Work instructions:
Everything in the listing below from the line containing "From S2P Require Import Prelude." through the line containing "Lemma balanced_trans s" must be repeated exactly; the remaining lines are not wanted.
=== Section Start ===
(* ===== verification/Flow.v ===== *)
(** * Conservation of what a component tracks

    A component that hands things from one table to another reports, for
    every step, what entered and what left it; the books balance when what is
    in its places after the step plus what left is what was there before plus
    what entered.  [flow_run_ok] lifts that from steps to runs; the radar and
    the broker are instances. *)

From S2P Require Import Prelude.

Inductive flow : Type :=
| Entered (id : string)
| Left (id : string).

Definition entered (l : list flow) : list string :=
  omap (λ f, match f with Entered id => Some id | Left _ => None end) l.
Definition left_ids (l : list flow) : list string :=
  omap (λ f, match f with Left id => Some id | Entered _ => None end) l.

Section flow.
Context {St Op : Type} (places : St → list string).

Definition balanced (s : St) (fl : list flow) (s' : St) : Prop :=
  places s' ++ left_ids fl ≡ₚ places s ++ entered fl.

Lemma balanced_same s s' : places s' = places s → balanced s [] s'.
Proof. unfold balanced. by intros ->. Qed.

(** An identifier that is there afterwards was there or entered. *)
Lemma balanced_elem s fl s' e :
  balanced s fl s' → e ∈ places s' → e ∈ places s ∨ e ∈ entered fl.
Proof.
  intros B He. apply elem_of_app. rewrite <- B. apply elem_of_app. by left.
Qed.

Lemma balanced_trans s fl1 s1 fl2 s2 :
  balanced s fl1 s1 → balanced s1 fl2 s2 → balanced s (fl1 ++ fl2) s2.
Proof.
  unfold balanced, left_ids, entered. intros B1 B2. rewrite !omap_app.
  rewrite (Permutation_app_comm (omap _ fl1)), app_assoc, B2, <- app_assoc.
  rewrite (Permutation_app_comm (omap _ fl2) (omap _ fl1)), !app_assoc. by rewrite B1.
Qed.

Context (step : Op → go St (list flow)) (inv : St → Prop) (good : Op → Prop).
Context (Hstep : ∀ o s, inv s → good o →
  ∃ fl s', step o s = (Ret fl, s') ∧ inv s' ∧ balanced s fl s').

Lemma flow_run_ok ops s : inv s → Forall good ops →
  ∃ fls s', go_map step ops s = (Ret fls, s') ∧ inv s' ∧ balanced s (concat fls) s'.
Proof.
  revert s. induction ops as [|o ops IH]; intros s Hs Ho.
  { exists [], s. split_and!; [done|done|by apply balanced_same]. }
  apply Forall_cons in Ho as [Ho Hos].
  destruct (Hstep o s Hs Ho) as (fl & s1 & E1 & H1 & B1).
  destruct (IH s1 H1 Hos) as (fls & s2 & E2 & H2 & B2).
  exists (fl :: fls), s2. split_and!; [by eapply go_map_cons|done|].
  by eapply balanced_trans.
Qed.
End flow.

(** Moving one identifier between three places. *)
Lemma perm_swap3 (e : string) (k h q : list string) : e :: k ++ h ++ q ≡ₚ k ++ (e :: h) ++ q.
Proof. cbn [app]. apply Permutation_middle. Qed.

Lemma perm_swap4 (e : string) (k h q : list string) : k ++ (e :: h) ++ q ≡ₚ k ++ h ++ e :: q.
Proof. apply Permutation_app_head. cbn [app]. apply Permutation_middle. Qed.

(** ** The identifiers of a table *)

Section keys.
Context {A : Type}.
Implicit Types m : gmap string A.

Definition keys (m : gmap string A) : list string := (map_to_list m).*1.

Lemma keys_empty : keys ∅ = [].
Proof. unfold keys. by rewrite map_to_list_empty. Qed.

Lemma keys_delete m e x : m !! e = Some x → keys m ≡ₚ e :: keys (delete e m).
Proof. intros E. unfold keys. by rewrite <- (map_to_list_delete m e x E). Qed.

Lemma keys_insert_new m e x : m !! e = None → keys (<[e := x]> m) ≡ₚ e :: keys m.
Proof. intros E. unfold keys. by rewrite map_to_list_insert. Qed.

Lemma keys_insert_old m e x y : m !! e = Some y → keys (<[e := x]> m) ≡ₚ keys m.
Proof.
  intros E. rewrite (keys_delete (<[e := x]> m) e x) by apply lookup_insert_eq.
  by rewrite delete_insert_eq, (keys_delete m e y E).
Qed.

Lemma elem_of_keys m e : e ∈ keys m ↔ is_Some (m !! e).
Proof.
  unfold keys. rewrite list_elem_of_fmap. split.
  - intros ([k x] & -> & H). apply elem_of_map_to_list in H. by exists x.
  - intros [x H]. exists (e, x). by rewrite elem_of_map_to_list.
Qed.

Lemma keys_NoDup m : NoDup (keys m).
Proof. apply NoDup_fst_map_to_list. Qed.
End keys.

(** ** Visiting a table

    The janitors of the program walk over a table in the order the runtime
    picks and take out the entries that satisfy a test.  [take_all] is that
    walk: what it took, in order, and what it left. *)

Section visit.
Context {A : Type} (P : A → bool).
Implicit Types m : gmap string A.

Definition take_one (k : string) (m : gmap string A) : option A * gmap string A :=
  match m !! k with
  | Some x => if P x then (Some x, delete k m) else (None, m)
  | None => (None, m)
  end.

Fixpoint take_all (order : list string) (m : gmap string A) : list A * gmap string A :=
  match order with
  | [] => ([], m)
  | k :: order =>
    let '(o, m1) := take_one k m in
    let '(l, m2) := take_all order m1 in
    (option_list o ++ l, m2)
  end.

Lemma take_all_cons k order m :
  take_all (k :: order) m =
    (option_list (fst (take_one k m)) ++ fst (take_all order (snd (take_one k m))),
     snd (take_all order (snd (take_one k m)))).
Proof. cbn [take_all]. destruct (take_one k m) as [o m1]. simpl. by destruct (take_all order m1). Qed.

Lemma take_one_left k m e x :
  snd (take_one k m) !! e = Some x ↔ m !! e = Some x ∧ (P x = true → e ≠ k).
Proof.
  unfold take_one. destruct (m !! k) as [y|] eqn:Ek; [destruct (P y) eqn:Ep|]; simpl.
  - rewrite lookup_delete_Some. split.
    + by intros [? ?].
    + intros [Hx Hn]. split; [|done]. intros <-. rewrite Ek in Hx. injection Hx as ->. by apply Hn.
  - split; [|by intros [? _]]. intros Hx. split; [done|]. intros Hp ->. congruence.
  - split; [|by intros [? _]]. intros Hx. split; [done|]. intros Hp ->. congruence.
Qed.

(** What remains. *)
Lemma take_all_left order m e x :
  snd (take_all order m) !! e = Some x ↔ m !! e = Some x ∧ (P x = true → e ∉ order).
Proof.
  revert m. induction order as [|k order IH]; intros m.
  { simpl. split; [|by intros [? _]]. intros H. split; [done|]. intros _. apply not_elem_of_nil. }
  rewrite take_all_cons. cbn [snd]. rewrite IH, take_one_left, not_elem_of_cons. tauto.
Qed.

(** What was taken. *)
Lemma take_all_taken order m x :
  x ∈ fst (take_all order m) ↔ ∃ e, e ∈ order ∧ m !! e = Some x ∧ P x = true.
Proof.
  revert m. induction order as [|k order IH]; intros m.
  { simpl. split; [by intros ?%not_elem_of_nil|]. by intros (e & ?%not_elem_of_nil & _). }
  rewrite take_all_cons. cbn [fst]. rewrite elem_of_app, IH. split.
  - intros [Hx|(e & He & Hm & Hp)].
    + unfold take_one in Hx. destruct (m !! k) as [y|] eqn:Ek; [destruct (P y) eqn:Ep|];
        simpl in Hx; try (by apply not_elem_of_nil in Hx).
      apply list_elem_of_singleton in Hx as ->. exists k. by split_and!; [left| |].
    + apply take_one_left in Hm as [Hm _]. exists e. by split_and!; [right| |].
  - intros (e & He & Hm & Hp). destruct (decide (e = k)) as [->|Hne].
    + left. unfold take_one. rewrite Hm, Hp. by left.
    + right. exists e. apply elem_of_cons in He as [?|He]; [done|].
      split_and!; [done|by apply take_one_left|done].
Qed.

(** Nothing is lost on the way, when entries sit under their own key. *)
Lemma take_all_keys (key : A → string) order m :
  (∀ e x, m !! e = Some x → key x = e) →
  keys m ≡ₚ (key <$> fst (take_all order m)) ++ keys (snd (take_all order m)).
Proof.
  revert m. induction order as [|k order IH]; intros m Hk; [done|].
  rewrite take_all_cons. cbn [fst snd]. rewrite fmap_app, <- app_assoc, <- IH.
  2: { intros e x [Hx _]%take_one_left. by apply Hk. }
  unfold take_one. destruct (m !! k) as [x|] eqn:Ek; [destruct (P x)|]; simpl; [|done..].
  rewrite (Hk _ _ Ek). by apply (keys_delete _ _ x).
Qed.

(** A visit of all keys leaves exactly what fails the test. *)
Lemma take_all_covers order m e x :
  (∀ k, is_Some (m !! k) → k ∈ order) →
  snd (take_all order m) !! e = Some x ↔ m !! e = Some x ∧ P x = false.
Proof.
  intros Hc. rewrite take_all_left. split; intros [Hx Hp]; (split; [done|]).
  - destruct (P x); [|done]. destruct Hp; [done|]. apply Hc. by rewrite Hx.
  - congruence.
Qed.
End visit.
=== Section End ===
Your solution:
From S2P Require Import Prelude.

Inductive flow : Type :=
| Entered (id : string)
| Left (id : string).

Definition entered (l : list flow) : list string :=
  omap (λ f, match f with Entered id => Some id | Left _ => None end) l.
Definition left_ids (l : list flow) : list string :=
  omap (λ f, match f with Left id => Some id | Entered _ => None end) l.

Section flow.
Context {St Op : Type} (places : St → list string).

Definition balanced (s : St) (fl : list flow) (s' : St) : Prop :=
  places s' ++ left_ids fl ≡ₚ places s ++ entered fl.

Lemma balanced_same s s' : places s' = places s → balanced s [] s'.
Proof. unfold balanced. by intros ->. Qed.

(** An identifier that is there afterwards was there or entered. *)
Lemma balanced_elem s fl s' e :
  balanced s fl s' → e ∈ places s' → e ∈ places s ∨ e ∈ entered fl.
Proof.
  intros B He. apply elem_of_app. rewrite <- B. apply elem_of_app. by left.
Qed.

Lemma balanced_trans s fl1 s1 fl2 s2 :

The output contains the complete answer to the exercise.